To kick things off, we jacked the car up, put it on stands, and started with the rear lower control arms. First, we removed the parking brake cables from the brake calipers. This is best done with a pair of pliers to slide the retaining clip off of the caliper bracket, and then unhook the cable end of the actuator arm on the backside of the caliper. Next we placed a jack under the axle housing, to take some weight off of the control arm bolts, and used a 1⁄2-inch-drive/18mm socket and ratchet to loosen and remove the two bolts on each arm. The nuts are held in place with retainers, so there's no need to use a wrench to hold them while loosening the bolts. Then simply slide the new control arms into place (they are already lubricated from Steeda) and reuse the factory hardware.

Lastly, route the parking brake cable under the control arm, and reconnect the cable end to the brake caliper. Repeat for the other side. Total weight saving here was 4.4 pounds for both arms.

We then moved onto the driveshaft. The factory unit is a two-piece job with a center bearing holding up the middle. We found the best way to remove the assembly without dropping the exhaust is to first remove the rear half. Simply undo the 12 bolts at the rear and center flanges with a 10mm socket, and then slide it out and backwards. After that, remove the front driveshaft by removing the two nuts holding the center support bearing with a 13mm socket, and then the front driveshaft from the transmission's output flange with a 12mm, 12-point socket. This is a bit more complicated as these bolts are often very tight and will require a good impact gun and universal joint connected to the aforementioned 12mm socket.

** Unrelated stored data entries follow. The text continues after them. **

(* ===== verification/PageSchedule.v ===== *)
(** * The debounce of whole page runs

    [Schedule] shows that host events implement the specification's
    debounce on a world where every element is bound once.  On a page,
    scripts also call the bridge between host events: they construct
    trackers ([each_new], which binds each new tracker once), and call
    the methods of trackers and inert instances.  This file composes the
    bridge with the scheduler: from the empty page, every run whose
    bridge calls call neither [setupEvents] nor [init] and whose host events
    are not [resize] keeps each element's pending scroll timers equal to
    the specification's pending re-evaluation.  Bridge calls change no
    pending re-evaluation (a tracker constructed by the bridge starts
    with no timer), host events change them as [spec_sched] says.

    The invariant of the composition, [page_sched_inv], adds to
    [sched_inv] that every element is bound at most once and a bound
    element has an instance ([bound_once]): the [each] loop skips an
    element with data, so it never binds an element twice.  The same
    invariant bounds the pending scroll timers of every element by one
    on every page such runs reach, [resize] included. *)

From S2P Require Import Prelude JsNumber JsValue Options Offsets Edges Sampler Dispatch Tracker Timers Schedule Bridge Page.
From stdpp Require Import base list strings gmap sets.
From Stdlib Require Import QArith.
Local Close Scope Q_scope.

(** ** The abstract run of a page *)

(** A bridge call of [setupEvents] or [init], which bind a tracker
    once more. *)
Definition rebinds (pe : page_event) : bool :=
  match pe with
  | PBridge _ (BVal (JStr name)) _ =>
      bool_decide (member_of name = Some MSetupEvents) || bool_decide (member_of name = Some MInit)
  | _ => false
  end.

Definition page_resize (pe : page_event) : bool :=
  match pe with PHost ev => is_resize ev | PBridge _ _ _ => false end.

(** Bridge calls leave the pending re-evaluations; host events
    reschedule them as the specification says. *)
Definition page_spec_step (pg : page) (pe : page_event) (a : pending) : pending :=
  match pe with
  | PBridge _ _ _ => a
  | PHost ev => spec_sched (pg_world pg) ev a
  end.

(** The abstract state along a run; the configuration each step reads
    (instances, bindings, clock) is the page the run reaches. *)
Fixpoint page_spec_run (resolve : jsval -> list elem) (pes : list page_event) (pg : page)
    (a : pending) : pending :=
  match pes with
  | [] => a
  | pe :: rest =>
      match page_step resolve pg pe with
      | Some pg' => page_spec_run resolve rest pg' (page_spec_step pg pe a)
      | None => a
      end
  end.

(** ** The invariant *)

(** Every instance of [w] is still there in [w']. *)
Definition keeps_insts (w w' : world) : Prop :=
  forall x, is_Some (w_insts w !! x) -> is_Some (w_insts w' !! x).

Definition bound_once (w : world) : Prop :=
  forall e, bind_count w e <= 1 /\ (bind_count w e <> 0 -> is_Some (w_insts w !! e)).

Definition page_sched_inv (pg : page) : Prop :=
  sched_inv (pg_world pg) /\ bound_once (pg_world pg).

(** ** No step drops an instance *)

Lemma keeps_insts_trans w1 w2 w3 : keeps_insts w1 w2 -> keeps_insts w2 w3 -> keeps_insts w1 w3.
Proof. intros H1 H2 x Hx. auto. Qed.

Lemma keeps_insts_set_inst e i w : keeps_insts w (set_inst e i w).
Proof.
  intros x Hx. cbn [set_inst w_insts]. apply lookup_insert_is_Some'.
  destruct (decide (e = x)); auto.
Qed.

Lemma grows_keeps_insts w w' : grows w w' -> keeps_insts w w'.
Proof. intros (I & _). exact I. Qed.

Lemma keeps_insts_fold {A} (f : A -> world -> world) l w :
  (forall x w, keeps_insts w (f x w)) -> keeps_insts w (fold_left (fun w x => f x w) l w).
Proof.
  intros Hf. apply (fold_pres (keeps_insts w)); [|intros x Hx; exact Hx].
  intros x w' H. eapply keeps_insts_trans; [exact H|apply Hf].
Qed.

Lemma report_trigger_keeps_insts nm p w : keeps_insts w (report (trigger_path nm p w)).
Proof. apply grows_keeps_insts. eapply grows_trans; [apply trigger_path_grows|apply report_grows]. Qed.

#[local] Hint Resolve keeps_insts_set_inst report_trigger_keeps_insts : core.

Lemma step_keeps_insts w ev : keeps_insts w (step w ev).
Proof.
  destruct ev as [| tg | tg | dt | L | el nm | el opt | el | el]; cbn [step].
  - apply keeps_insts_fold. intros k w'. unfold ready_handler, with_binding.
    repeat case_match; try (intros x Hx; exact Hx). unfold triggerCheckViewpoint.
    case_match; auto. intros x Hx; exact Hx.
  - apply keeps_insts_fold. intros k w'. unfold on_target, with_binding.
    repeat case_match; intros x Hx; try exact Hx; rewrite (proj1 (proj1 (handlers_keep_insts k w'))); exact Hx.
  - apply keeps_insts_fold. intros k w'. unfold on_target, with_binding.
    repeat case_match; intros x Hx; try exact Hx; rewrite (proj1 (proj2 (handlers_keep_insts k w'))); exact Hx.
  - unfold advance. apply grows_keeps_insts.
    eapply grows_trans; [|apply set_now_grows]. apply (fire_all_grows _ (set_timers _ w)).
  - intros x Hx. exact Hx.
  - auto.
  - unfold reset_inst. case_match; auto. intros x Hx; exact Hx.
  - unfold disable. case_match; auto. intros x Hx; exact Hx.
  - unfold enable. case_match; auto. intros x Hx; exact Hx.
Qed.

(** ** [bound_once] *)

Lemma bound_once_frame w w' :
  bound_els w' = bound_els w -> keeps_insts w w' -> bound_once w -> bound_once w'.
Proof.
  intros B K H e. rewrite (bind_count_bound_els _ _ e B). destruct (H e) as [H1 H2]. split; auto.
Qed.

1 With the factory lower rear control arm removed, you can see the Steeda billet-aluminum piece not only looks the part, but offers less weight and better control. At 4.0 pounds each, these control arms are 2.2 pounds lighter than the stock stamped steel pieces.
2 Steeda’s control arms are a direct fit, and come pre-assembled and packed with grease. This means they are ready to install; simply reuse the factory metric hardware. Keep that 18mm socket handy, as you’ll need it to crank down all the bolts.
3 The control arms look pimp installed. As the instructions suggest (you did read them, right?), the parking brake cable goes under the new control arms, and must be reattached to the backside of the calipers.
4 The driveshaft is next. Using the miracle tool, a cordless 3/8-inch-drive impact gun, we were able to remove all of the bolts with a 10mm socket. This will disconnect the rear half of the factory two-piece driveshaft from the vehicle.
5 Now it's time to tackle the front half of the driveshaft. Using a 12-point/12mm socket with an airgun, bang these suckers off. The center bearing is held in place with two nuts that come right off with a 13mm deep socket.
6 The factory driveshaft uses a CV-style rear flange that needs to be removed. You will need an impact wrench to take that nut off.
7 Using a two-jaw puller, yank the factory flange off of the pinion gear and set it aside. You won’t need it anymore. Watch out for gear oil that will surely pour out. It stinks.
8 Many folks spend too much time stressing over how tight to make this axle nut. Because we’re not changing gears and are reusing the crush collar underneath, simply tighten this with your impact gun for about 5 seconds after the nut has seated. Then, with the Steeda rear driveshaft flange installed, you’re ready to install the new one-piece driveshaft.
9 The Steeda aluminum driveshaft does away with the factory two-piece unit and saves 18.5 pounds in the process. But here, it’s not only just weight—it’s rotational mass as well that gets plucked out of the driveline. This goes a long way in helping performance and fuel economy.